La science nomade au service de la diplomatie – Mémoires d’un diplomate scientifique

François Bertin

(Éditions L’Harmattan, 2025, 27€)

Voici un témoignage très intéressant au sujet d’une période charnière de la diplomatie scientifique à la française, entre 1975 et 2005. Soucieuse de son influence extérieure et consciente de l’importance croissante de la science dans les échanges culturels, économiques et techniques, la France sortait de la période où elle avait envoyé, partout dans le monde, un très grand nombre de volontaires du service national pour enseigner ou coopérer. A l’instar de quelques grands pays étrangers, le Ministère des Affaires Etrangères décida qu’il fallait doter un nombre croissant de ses ambassades d’un système de Conseillers et/ou Attachés scientifiques. Ils seraient chargés de conduire une politique de recrutement de jeunes candidates et candidats à une formation supérieure scientifique en France, d’organiser des échanges temporaires de chercheurs, d’animer des programmes conjoints de recherche sur des sujets d’intérêt et de compétence communs, notamment par la création de laboratoires mixtes, et aussi d’information des organes scientifiques français sur l’avancement des recherches scientifiques et technologiques dans le pays d’accueil (naturellement, le dosage entre ces différents outils dépend fortement du pays d’accueil).

François Bertin a consacré quarante années de sa vie à cette ambition. Enseignant-chercheur à l’Université UCBL de Lyon, il a d’abord accepté un poste d’enseignant à l’Université St Joseph de Beyrouth, puis des postes de diplomatie scientifique, alternant des séjours à l’étranger avec des retours de ressourcement scientifique en France.

Après une introduction générale, son livre raconte ses expériences professionnelles et parfois personnelles dans les divers pays où il successivement vécu : Liban, Irak, Thaïlande, Iran, Etats-Unis, Tunisie, ainsi que les pays dans lesquelles il a effectué de nombreuses missions : Egypte, Nigéria, Vietnam, Maroc, Algérie, Libye. Cela se lit comme un roman, car à côté des difficultés rencontrées et des succès remportés sur le plan professionnel, il ajoute des épisodes piquants.
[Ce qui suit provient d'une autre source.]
Definition with_cache (c : gmap string CacheEntry) (w : World) : World :=
  {| teams := teams w; team_seq := team_seq w; players := players w;
     supportMessages := supportMessages w; cache := c;
     cache_ttl := cache_ttl w; now := now w;
     trace := trace w |}.

(** The clock only moves between calls. *)
Definition advance (dt : Z) (w : World) : World :=
  {| teams := teams w; team_seq := team_seq w; players := players w;
     supportMessages := supportMessages w; cache := cache w;
     cache_ttl := cache_ttl w; now := now w + dt;
     trace := trace w |}.

(** ** The monad of service methods *)

Inductive Outcome (A : Type) :=
| Return (a : A)
| Throw (e : Exception).
Arguments Return {A} a.
Arguments Throw {A} e.

Definition Promise (A : Type) : Type := World -> Outcome A * World.

#[global] Instance promise_ret : MRet Promise :=
  fun A a w => (Return a, w).

#[global] Instance promise_bind : MBind Promise :=
  fun A B f m w =>
    match m w with
    | (Return a, w') => f a w'
    | (Throw e, w') => (Throw e, w')
    end.

Definition throw {A : Type} (e : Exception) : Promise A :=
  fun w => (Throw e, w).

Definition perform (e : Event) : Promise unit :=
  fun w => (Return tt, emit e w).

Definition try_catch {A : Type} (m : Promise A) (handler : Exception -> Promise A)
  : Promise A :=
  fun w =>
    match m w with
    | (Return a, w') => (Return a, w')
    | (Throw e, w') => handler e w'
    end.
Par exemple, il raconte comment son poste d’attaché scientifique à Téhéran est créé à la hâte en 1991 parce que le Président Mitterrand souhaite aller dans cette ville résoudre le différend ancien sur l’emprunt français conclu avec le shah pour la construction d’Eurodif. Le poste a été maintenu bien que le voyage soit annulé à la suite de l’assassinat en France de Chapour Bakhtiar, inaugurant des relations diplomatiques scientifiques entre les deux gouvernements.
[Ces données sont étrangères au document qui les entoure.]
(** * clear.py: the service-record conversion script, embedded in Rocq

    The script is one Streamlit page: a button handler that validates the
    input text, probes three endpoints of the extractor, sends the extraction
    request, evaluates the reply and builds the table; then a statistics
    block and an Excel export block that run on the edited table.

    Python [str] values are sequences of Unicode code points, so that
    [strip], [split] and [len] mean what they mean in Python.  The outer
    world (extractor, [eval], [str()]) is an explicit environment, and the
    handler writes the calls it issues and the messages it shows to a trace. *)

From Stdlib Require Import List NArith ZArith Arith Bool Lia Ascii.
From Stdlib Require String.
Import ListNotations String.StringSyntax.
Open Scope string_scope.
Open Scope list_scope.

Set Implicit Arguments.
Set Warnings "-register-all".

(** ** Python strings *)

Module PyStr.

(** A [str] is a list of code points. *)
Definition pystr := list N.

Definition byte (a : ascii) : N := N_of_ascii a.

(** Source literals are written as UTF-8 text; [lit] reads the code
    points back (1 to 4 byte sequences). *)
Fixpoint lit (s : String.string) : pystr :=
  match s with
  | String.EmptyString => []
  | String.String a s1 =>
      let b := byte a in
      if (b <? 128)%N then b :: lit s1
      else if (b <? 224)%N then
        match s1 with
        | String.String a1 s2 => ((b - 192) * 64 + (byte a1 - 128))%N :: lit s2
        | _ => []
        end
      else if (b <? 240)%N then
        match s1 with
        | String.String a1 (String.String a2 s3) =>
            ((b - 224) * 4096 + (byte a1 - 128) * 64 + (byte a2 - 128))%N :: lit s3
        | _ => []
        end
      else
        match s1 with
        | String.String a1 (String.String a2 (String.String a3 s4)) =>
            ((b - 240) * 262144 + (byte a1 - 128) * 4096
             + (byte a2 - 128) * 64 + (byte a3 - 128))%N :: lit s4
        | _ => []
        end
  end.

Fixpoint eqb (s t : pystr) : bool :=
  match s, t with
  | [], [] => true
  | c :: s', d :: t' => (c =? d)%N && eqb s' t'
  | _, _ => false
  end.

(** [str.isspace] for one character: the code points CPython lists as
    whitespace. *)
Definition isspace (c : N) : bool :=
  ((9 <=? c) && (c <=? 13) || (28 <=? c) && (c <=? 32)
   || (c =? 133) || (c =? 160) || (c =? 5760)
   || (8192 <=? c) && (c <=? 8202)
   || (c =? 8232) || (c =? 8233) || (c =? 8239) || (c =? 8287)
   || (c =? 12288))%N.

Fixpoint lstrip (s : pystr) : pystr :=
  match s with
  | [] => []
  | c :: s' => if isspace c then lstrip s' else s
  end.

Definition rstrip (s : pystr) : pystr := rev (lstrip (rev s)).

(** [s.strip()] *)
Definition strip (s : pystr) : pystr := rstrip (lstrip s).

Definition newline : N := 10.

(** [s.split('\n')]: empty segments are kept, and the empty string
    splits into one empty segment. *)
Fixpoint split_lines (s : pystr) : list pystr :=
  match s with
  | [] => [[]]
  | c :: s' =>
      if (c =? newline)%N then [] :: split_lines s'
      else match split_lines s' with
           | seg :: rest => (c :: seg) :: rest
           | [] => [[c]]
           end
  end.

Definition digit (d : N) : N := (48 + d)%N.

Fixpoint of_uint (u : Decimal.uint) : pystr :=
  match u with
  | Decimal.Nil => []
  | Decimal.D0 u' => digit 0 :: of_uint u'
  | Decimal.D1 u' => digit 1 :: of_uint u'
  | Decimal.D2 u' => digit 2 :: of_uint u'
  | Decimal.D3 u' => digit 3 :: of_uint u'
  | Decimal.D4 u' => digit 4 :: of_uint u'
  | Decimal.D5 u' => digit 5 :: of_uint u'
  | Decimal.D6 u' => digit 6 :: of_uint u'
  | Decimal.D7 u' => digit 7 :: of_uint u'
  | Decimal.D8 u' => digit 8 :: of_uint u'
  | Decimal.D9 u' => digit 9 :: of_uint u'
  end.

(** [str(n)] for a non-negative [int], as an f-string renders it. *)
Definition of_nat (n : nat) : pystr := of_uint (Nat.to_uint n).

(** Truth value of a [str]: non-empty. *)
Definition truthy (s : pystr) : bool :=
  match s with [] => false | _ :: _ => true end.

End PyStr.

Import PyStr.

(** ** Python values and the outer world *)

Module Py.

(** What [eval] can return.  [PyObject] stands for any object of another
    type (a float, a set, a function), known by its printed form. *)
Inductive pyvalue :=
| PyNone
| PyBool (b : bool)
| PyInt (z : Z)
| PyStr (s : pystr)
| PyList (items : list pyvalue)
| PyTuple (items : list pyvalue)
| PyDict (entries : list (pyvalue * pyvalue))
| PyObject (repr : pystr).

(** [d.get(key, default)] for a [str] key.  Only a [str] equals a [str];
    the entries of a [dict] have distinct keys, so the first match is the
    only one. *)
Fixpoint dict_get (entries : list (pyvalue * pyvalue)) (key : pystr)
    (default : pyvalue) : pyvalue :=
  match entries with
  | [] => default
  | (PyStr k, v) :: rest =>
      if PyStr.eqb k key then v else dict_get rest key default
  | _ :: rest => dict_get rest key default
  end.

(** [isinstance(v, dict)] *)
Definition is_dict (v : pyvalue) : bool :=
  match v with PyDict _ => true | _ => false end.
Quel bilan retire François Bertin de sa vie de diplomate scientifique ? Sur le plan personnel, sa vie a été passionnante. Il rencontré énormément de personnalités scientifiques de premier plan, en France et dans ses divers pays d’accueil. Par exemple, à la fin de sa carrière, il a secondé le Professeur Guy de Thé, Président de l’Académie Européenne des Sciences, pour des programmes de formation dans les pays en développement. Avec d’autres, il a monté une coopération scientifique, voire créé des laboratoires mixtes, à l’instar des départements des Energies renouvelables et de la télédétection à l’Asian Institute de technologie de Bangkok, l’institut de recherche dont le rayonnement s’étend sur toute l’Asie.

Pendant son parcours, il n’a pas cessé de plaider pour le développement des postes de diplomatie scientifique, encore trop souvent parents pauvres des services culturels de nos Ambassades (en moyenne dotés d’un tiers seulement du budget culturel de ces postes). Cependant, pour ceux qui seraient tentés par l’exemple de sa carrière, François Bertin avertit : la fonction de diplomate scientifique exige des ressourcements réguliers dans des postes de recherche et/ou d’enseignement en France, pour mettre à jour des compétences dans des domaines scientifiques en évolution rapides. Négliger cela rendrait le diplomate scientifique rapidement reconnu par ses interlocuteurs comme déclassé.

Notons enfin que la fonction de diplomate scientifique évolue. Ainsi, François Bertin n’a pas beaucoup traité de la coopération scientifique multilatérale, en particulier à travers de l’Union Européenne et son programme de PCRD, dont l’importance est croissante. La collaboration entre ambassades et représentations de l’Union Européenne ne s’organise que lentement.